In order to ensure that the damage to Iran’s economy was not offset by oil exports to other countries, Obama set up a committee in January 2012 to persuade other major consumers of Iranian oil to reduce their imports. Iranian oil exports to China and India had reportedly fallen by just over 30% by September 2012.
The US has also urged EU countries to use measures to restrict trade with Iran beyond the level required by sanctions. A 2007 cable from the US Embassy in London reported that US Treasury official, Patrick O'Brien, “suggested the UK increase its regulatory and licensing surveillance against UK-based Iranian banks. By strictly enforcing bank reserve requirements, and fit and proper determinations - among other safety and soundness regulations - UK regulators may be able to further curtail the activities of Iranian banks and entities”.
Another cable from the US Embassy in Berlin lauded the “bureaucratic means” employed by the German government to make trade with Iran more difficult, including delaying expert permits, cutting export credit guarantees and increasing customs controls. The cable reported that the German government “is quietly making trade with Iran so costly that many German exporters are simply walking away”.
The US can count on Australia
Successive Australian governments have supported the US's campaign against Iran, pressing for tougher UNSC sanctions and introducing unilateral sanctions in line with the US and the EU since 2008.
Cables from the US Embassy in Canberra reveal the lengths to which Australian officials have been prepared to go to support the US position, including conspiring with the US to oust ElBaradei from his position as director general of the IAEA.
Discussing Iran’s nuclear program in October 2009, First Assistant Secretary for International Affairs at the Department of the Prime Minister and Cabinet, Patrick Suckling, told the US that Australia was "completely aligned" with the US position, adding: “Australia wants the most robust, intrusive and debilitating sanctions possible."

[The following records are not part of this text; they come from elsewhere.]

Lemma radians_degrees (a : R) : radians (degrees a) = a.
Proof.
  unfold radians, degrees. pose proof PI_RGT_0. field. lra.
Qed.

Lemma degrees_lt (a b : R) : a < b -> degrees a < degrees b.
Proof.
  intros H. unfold degrees. apply Rmult_lt_compat_r; [|exact H].
  pose proof PI_RGT_0. apply Rdiv_lt_0_compat; lra.
Qed.

Lemma degrees_PI : degrees PI = 180.
Proof. unfold degrees. pose proof PI_RGT_0. field. lra. Qed.

Lemma degrees_opp (a : R) : degrees (- a) = - degrees a.
Proof. unfold degrees. ring. Qed.

Lemma degrees_0 : degrees 0 = 0.
Proof. unfold degrees. ring. Qed.

Lemma degrees_half_PI : degrees (PI / 2) = 90.
Proof. unfold degrees. pose proof PI_RGT_0. field. lra. Qed.

(** [arctan2] takes its values in (-pi, pi]. *)
Lemma arctan2_bound (v u : R) : - PI < arctan2 v u <= PI.
Proof.
  unfold arctan2. pose proof PI_RGT_0 as HPI.
  destruct (Rlt_dec 0 u) as [Hu|Hu].
  - pose proof (atan_bound (v / u)). lra.
  - destruct (Rlt_dec u 0) as [Hu'|Hu'].
    + destruct (Rle_dec 0 v) as [Hv|Hv].
      * assert (Hq : v / u <= 0).
        { unfold Rdiv. assert (/ u < 0) by (apply Rinv_lt_0_compat; exact Hu').
          nra. }
        assert (atan (v / u) <= 0).
        { destruct Hq as [Hq|Hq].
          - left. rewrite <- atan_0. apply atan_increasing. exact Hq.
          - rewrite Hq, atan_0. lra. }
        pose proof (atan_bound (v / u)). lra.
      * assert (Hq : 0 < v / u).
        { unfold Rdiv. assert (/ u < 0) by (apply Rinv_lt_0_compat; exact Hu').
          nra. }
        assert (0 < atan (v / u)).
        { rewrite <- atan_0. apply atan_increasing. exact Hq. }
        pose proof (atan_bound (v / u)). lra.
    + destruct (Rlt_dec 0 v); [lra|]. destruct (Rlt_dec v 0); lra.
Qed.

Lemma sqrt_polar (v u : R) :
  u <> 0 -> u * u + v * v = 1 -> R_sqrt.sqrt (1 + (v / u)²) = / Rabs u.
Proof.
  intros Hu H1.
  replace (1 + (v / u)²) with (Rsqr (/ u)).
  - rewrite sqrt_Rsqr_abs. apply Rabs_inv.
  - unfold Rsqr.
    transitivity ((u * u + v * v) / (u * u)); [|field; exact Hu].
    rewrite H1. field. exact Hu.
Qed.

(** On the unit circle [arctan2] is the polar angle. *)
Lemma arctan2_polar (v u : R) :
  u * u + v * v = 1 ->
  cos (arctan2 v u) = u /\ sin (arctan2 v u) = v.
Proof.
  intros H1. unfold arctan2.
  destruct (Rlt_dec 0 u) as [Hu|Hu].
  - rewrite cos_atan, sin_atan, sqrt_polar by lra.
    rewrite Rabs_right by lra. split; field; lra.
  - destruct (Rlt_dec u 0) as [Hu'|Hu'].
    + assert (Hc : forall a, cos (a + PI) = - cos a /\ sin (a + PI) = - sin a).
      { intros a. rewrite cos_plus, sin_plus, cos_PI, sin_PI. split; ring. }
      assert (Hc' : forall a, cos (a - PI) = - cos a /\ sin (a - PI) = - sin a).
      { intros a. rewrite cos_minus, sin_minus, cos_PI, sin_PI. split; ring. }
      destruct (Rle_dec 0 v) as [Hv|Hv].
      * destruct (Hc (atan (v / u))) as [-> ->].
        rewrite cos_atan, sin_atan, sqrt_polar by lra.
        rewrite Rabs_left by lra. split; field; lra.
      * destruct (Hc' (atan (v / u))) as [-> ->].
        rewrite cos_atan, sin_atan, sqrt_polar by lra.
        rewrite Rabs_left by lra. split; field; lra.
    + assert (u = 0) by lra. subst u.
      destruct (Rlt_dec 0 v) as [Hv|Hv].
      * rewrite cos_PI2, sin_PI2. split; nra.
      * destruct (Rlt_dec v 0) as [Hv'|Hv'].
        -- rewrite cos_neg, sin_neg, cos_PI2, sin_PI2. split; nra.
        -- nra.
Qed.

Lemma arctan2_pos_axis (u : R) : 0 < u -> arctan2 0 u = 0.
Proof.
  intros Hu. unfold arctan2. destruct (Rlt_dec 0 u); [|lra].
  unfold Rdiv. rewrite Rmult_0_l. apply atan_0.
Qed.

Lemma arctan2_neg_axis (u : R) : u < 0 -> arctan2 0 u = PI.
Proof.
  intros Hu. unfold arctan2. destruct (Rlt_dec 0 u); [lra|].
  destruct (Rlt_dec u 0); [|lra]. destruct (Rle_dec 0 0); [|lra].
  unfold Rdiv. rewrite Rmult_0_l, atan_0. ring.
Qed.

Lemma arctan2_up (v : R) : 0 < v -> arctan2 v 0 = PI / 2.
Proof.
  intros Hv. unfold arctan2. destruct (Rlt_dec 0 0); [lra|].
  destruct (Rlt_dec 0 v); [reflexivity|lra].
Qed.

Lemma arctan2_down (v : R) : v < 0 -> arctan2 v 0 = - (PI / 2).
Proof.
  intros Hv. unfold arctan2. destruct (Rlt_dec 0 0); [lra|].
  destruct (Rlt_dec 0 v); [lra|]. destruct (Rlt_dec v 0); [reflexivity|lra].
Qed.

(** The third quadrant's diagonal. *)
Lemma arctan2_diag_neg (c : R) : 0 < c -> arctan2 (- c) (- c) = - (3 * PI / 4).
Proof.
  intros Hc. unfold arctan2. destruct (Rlt_dec 0 (- c)); [lra|].
  destruct (Rlt_dec (- c) 0); [|lra]. destruct (Rle_dec 0 (- c)); [lra|].
  replace (- c / - c) with 1 by (field; lra). rewrite atan_1. field.
Qed.


Lemma np_sqrt_nonneg (v : R) : 0 <= Numpy.sqrt v.
Proof. apply sqrt_pos. Qed.

Lemma sqrt_sq (v : R) : 0 <= v -> R_sqrt.sqrt (v * v) = v.
Proof. intros H. apply sqrt_square. exact H. Qed.


Lemma degrees_plus (a b : R) :
  Numpy.degrees (a + b) = Numpy.degrees a + Numpy.degrees b.
Proof. unfold Numpy.degrees. ring. Qed.

(** The angle of the opposite vector differs by half a turn. *)
Lemma arctan2_opp (v u : R) :
  u * u + v * v = 1 ->
  Numpy.arctan2 (- v) (- u) = Numpy.arctan2 v u + PI \/
  Numpy.arctan2 (- v) (- u) = Numpy.arctan2 v u - PI.
Proof.
  intros H1. unfold Numpy.arctan2.
  assert (Hq : u <> 0 -> - v / - u = v / u) by (intros; field; assumption).
  destruct (Rlt_dec 0 u) as [Hu|Hu].
  - destruct (Rlt_dec 0 (- u)); [lra|]. destruct (Rlt_dec (- u) 0); [|lra].
    rewrite Hq by lra. destruct (Rle_dec 0 (- v)); [left|right]; reflexivity.
  - destruct (Rlt_dec u 0) as [Hu'|Hu'].
    + destruct (Rlt_dec 0 (- u)); [|lra]. rewrite Hq by lra.
      destruct (Rle_dec 0 v); [right|left]; ring.
    + assert (u = 0) by lra. subst u. rewrite Ropp_0.
      destruct (Rlt_dec 0 0); [lra|].
      destruct (Rlt_dec 0 v) as [Hv|Hv].
      * destruct (Rlt_dec 0 (- v)); [lra|]. destruct (Rlt_dec (- v) 0); [|lra].
        right. field.
      * destruct (Rlt_dec v 0) as [Hv'|Hv']; [|nra].
        destruct (Rlt_dec 0 (- v)); [|lra]. left. field.
Qed.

When the US sought to ramp up UN sanctions against Iran a few months later, US Ambassador Bleich confidently reported that Australian officials, “will follow the U.S. lead on Iran and would be receptive to any input on how best to proceed. Australia can be counted as a strong supporter of whatever course the United States chooses to pursue.”
In January 2012, shortly after the EU announced its plan to implement an oil embargo against Iran, then-foreign minister Kevin Rudd promised that “we in Australia will undertake precisely the same parallel action”. New sanctions were put in place prohibiting the import, purchase or transport of specified Iranian crude oil, petroleum or petrochemical products.
The latest round of sanctions announced by Foreign Minister Carr include an embargo on natural gas imports from Iran, and prohibit Australian individuals and entities from engaging in financial transactions with the Central Bank of Iran.
Collective punishment
Sanctions against Iran purportedly target WMD proliferators but the result is an impending humanitarian catastrophe on the scale of that suffered by Iraqis in the 1990s.
Lost oil revenue means less money for health, education and infrastructural work. Import and banking restrictions and a sharp decline in the value of Iran’s currency have made it increasingly difficult for Iran to import essential goods.
A shortage of medicines and medical supplies is threatening the lives of tens of thousands of patients suffering from serious conditions including cancer, AIDS and haemophilia. The decline in industry and resulting unemployment, coupled with an estimated 70% rise in the price of basic food prices, are forcing many Iranians into poverty.
The people of Iran, who were already suffering under a repressive theocracy, have become “collateral damage” in the West’s economic war on Iran. As one Iranian put it in a New Year message by the Voices From Iran: “The Islamic Republic of Iran is screwing us, sanctions imposed by western governments or Iran are screwing us ten times harder.”